[Stored items]
+===+
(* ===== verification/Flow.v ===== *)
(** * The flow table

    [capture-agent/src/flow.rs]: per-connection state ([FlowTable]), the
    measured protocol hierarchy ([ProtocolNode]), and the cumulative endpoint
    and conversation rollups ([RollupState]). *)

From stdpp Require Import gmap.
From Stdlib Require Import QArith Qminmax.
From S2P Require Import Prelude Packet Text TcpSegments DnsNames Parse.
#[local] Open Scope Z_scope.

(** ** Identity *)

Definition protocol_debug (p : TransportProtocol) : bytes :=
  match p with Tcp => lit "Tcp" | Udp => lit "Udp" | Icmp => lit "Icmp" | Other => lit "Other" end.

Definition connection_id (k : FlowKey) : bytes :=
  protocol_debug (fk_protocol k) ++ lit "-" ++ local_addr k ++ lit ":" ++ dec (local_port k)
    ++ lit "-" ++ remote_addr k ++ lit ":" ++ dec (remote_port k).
+===+
Task objective:
Using the records above, give the number of lines in which the word "Definition" occurs, and nothing else.

Solution for this exercise:
2